• [Records to use]
(** [add_post_metrics] never looks at [posts]: it stores the snapshot for
    every non-NULL [post_id]. *)
Lemma add_post_metrics_ignores_posts (m : PostMetrics.t) (d : Database.t)
    (post_id : Z) :
  PostMetrics.post_id m = Some post_id ->
  exists i,
    Database.add_post_metrics m d
    = (Ok i,
       Database.set_post_metrics
         (Database.post_metrics d ++ [PostMetrics.set_id (Some i) m]) i d).
Proof.
  intros H. unfold Database.add_post_metrics. rewrite H. simpl. eauto.
Qed.

(** ** Deleting an account *)

(** C8, as the claim states it, fails: [delete_account] on an id that the
    store does not hold ends normally; on the empty store it returns and
    leaves the store as it is. *)
Lemma delete_account_missing_id_is_silent :
  ~ (forall (account_id : Z) (d : Database.t),
       Database.get_account_by_id account_id d = None ->
       exists e, fst (Database.delete_account account_id d) = Raise e).
Proof.
  intros H. destruct (H 7 Database.empty eq_refl) as [e K]. discriminate K.
Qed.

Lemma find_none_filter_negb {A : Type} (f : A -> bool) (l : list A) :
  find f l = None -> filter (fun x => negb (f x)) l = l.
Proof.
  induction l as [|x l IH]; simpl; [reflexivity|].
  destruct (f x); [discriminate|]. intros H. simpl. f_equal. auto.
Qed.

(** C8, amended: on an id that the store does not hold, [delete_account]
    ends normally and removes no account row; the not-found answer is the
    one of the HTTP handler [api_delete_account], which looks the id up
    first, answers 404 and leaves the store as it is. *)
Theorem delete_account_missing_id (account_id : Z) (d : Database.t) :
  Database.get_account_by_id account_id d = None ->
  fst (Database.delete_account account_id d) = Ok tt
  /\ Database.accounts (snd (Database.delete_account account_id d))
     = Database.accounts d
  /\ api_delete_account account_id d = (Http404, d).
Proof.
  intros H. split; [reflexivity|]. split.
  - simpl. apply find_none_filter_negb. exact H.
  - unfold api_delete_account. rewrite H. reflexivity.
Qed.

Lemma delete_account_missing_id_witness :
  Database.get_account_by_id 7 Database.empty = None
  /\ fst (Database.delete_account 7 Database.empty) = Ok tt
  /\ api_delete_account 7 Database.empty = (Http404, Database.empty).
Proof.
  split; [reflexivity|].
  destruct (delete_account_missing_id 7 Database.empty eq_refl)
    as (H1 & _ & H3).
  split; assumption.
Defined.

Lemma filter_filter_comm {A : Type} (f g : A -> bool) (l : list A) :
  filter f (filter g l) = filter g (filter f l).
Proof.
  induction l as [|x l IH]; simpl; [reflexivity|].
  destruct (f x) eqn:F, (g x) eqn:G; simpl; rewrite ?F, ?G, IH; reflexivity.
Qed.

Lemma filter_filter_absorb {A : Type} (f g : A -> bool) (l : list A) :
  (forall x, In x l -> f x = true -> g x = true) ->
  filter f (filter g l) = filter f l.
Proof.
  induction l as [|x l IH]; simpl; intros H; [reflexivity|].
  destruct (g x) eqn:G; simpl.
  - destruct (f x); rewrite IH; auto.
  - destruct (f x) eqn:F.
    + rewrite (H x (or_introl eq_refl) F) in G. discriminate.
    + apply IH. auto.
Qed.

Lemma NoDup_map_inj {A B : Type} (f : A -> B) (l : list A) (x y : A) :
  NoDup (map f l) -> In x l -> In y l -> f x = f y -> x = y.
Proof.
  induction l as [|a l IH]; simpl; [tauto|].
  intros Hnd Hx Hy E. inversion Hnd as [|? ? Hn Hnd']; subst.
  destruct Hx as [->|Hx], Hy as [->|Hy]; auto.
  - exfalso. apply Hn. rewrite E. apply in_map. exact Hy.
  - exfalso. apply Hn. rewrite <- E. apply in_map. exact Hx.
Qed.

Lemma existsb_post_ids (account_id : Z) (d : Database.t) (m : PostMetrics.t) :
  existsb (sql_eq_int (PostMetrics.post_id m))
    (map Post.id
       (filter (fun p => sql_eq_int (Post.account_id p) (Some account_id))
          (Database.posts d))) = true
  <-> references_post_of account_id d m.
Proof.
  rewrite existsb_exists. split.
  - intros (x & Hin & Heq). apply in_map_iff in Hin.
    destruct Hin as (p & <- & Hp). apply filter_In in Hp.
    destruct Hp as [Hp Ho]. apply sql_eq_int_some in Ho.
    apply sql_eq_int_true in Heq. destruct Heq as (i & Hm & Hi).
    exists p, i. auto.
  - intros (p & i & Hin & Ho & Hi & Hm). exists (Some i). split.
    + rewrite <- Hi. apply in_map. apply filter_In. split; [exact Hin|].
      apply sql_eq_int_some. exact Ho.
    + rewrite Hm. simpl. apply Z.eqb_refl.
Qed.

• [To do] Nothing but the lines from the one containing "(map Post.id" to the end of the records above should appear, each copied exactly.

• [Answer]
    (map Post.id
       (filter (fun p => sql_eq_int (Post.account_id p) (Some account_id))
          (Database.posts d))) = true
  <-> references_post_of account_id d m.
Proof.
  rewrite existsb_exists. split.
  - intros (x & Hin & Heq). apply in_map_iff in Hin.
    destruct Hin as (p & <- & Hp). apply filter_In in Hp.
    destruct Hp as [Hp Ho]. apply sql_eq_int_some in Ho.
    apply sql_eq_int_true in Heq. destruct Heq as (i & Hm & Hi).
    exists p, i. auto.
  - intros (p & i & Hin & Ho & Hi & Hm). exists (Some i). split.
    + rewrite <- Hi. apply in_map. apply filter_In. split; [exact Hin|].
      apply sql_eq_int_some. exact Ho.
    + rewrite Hm. simpl. apply Z.eqb_refl.
Qed.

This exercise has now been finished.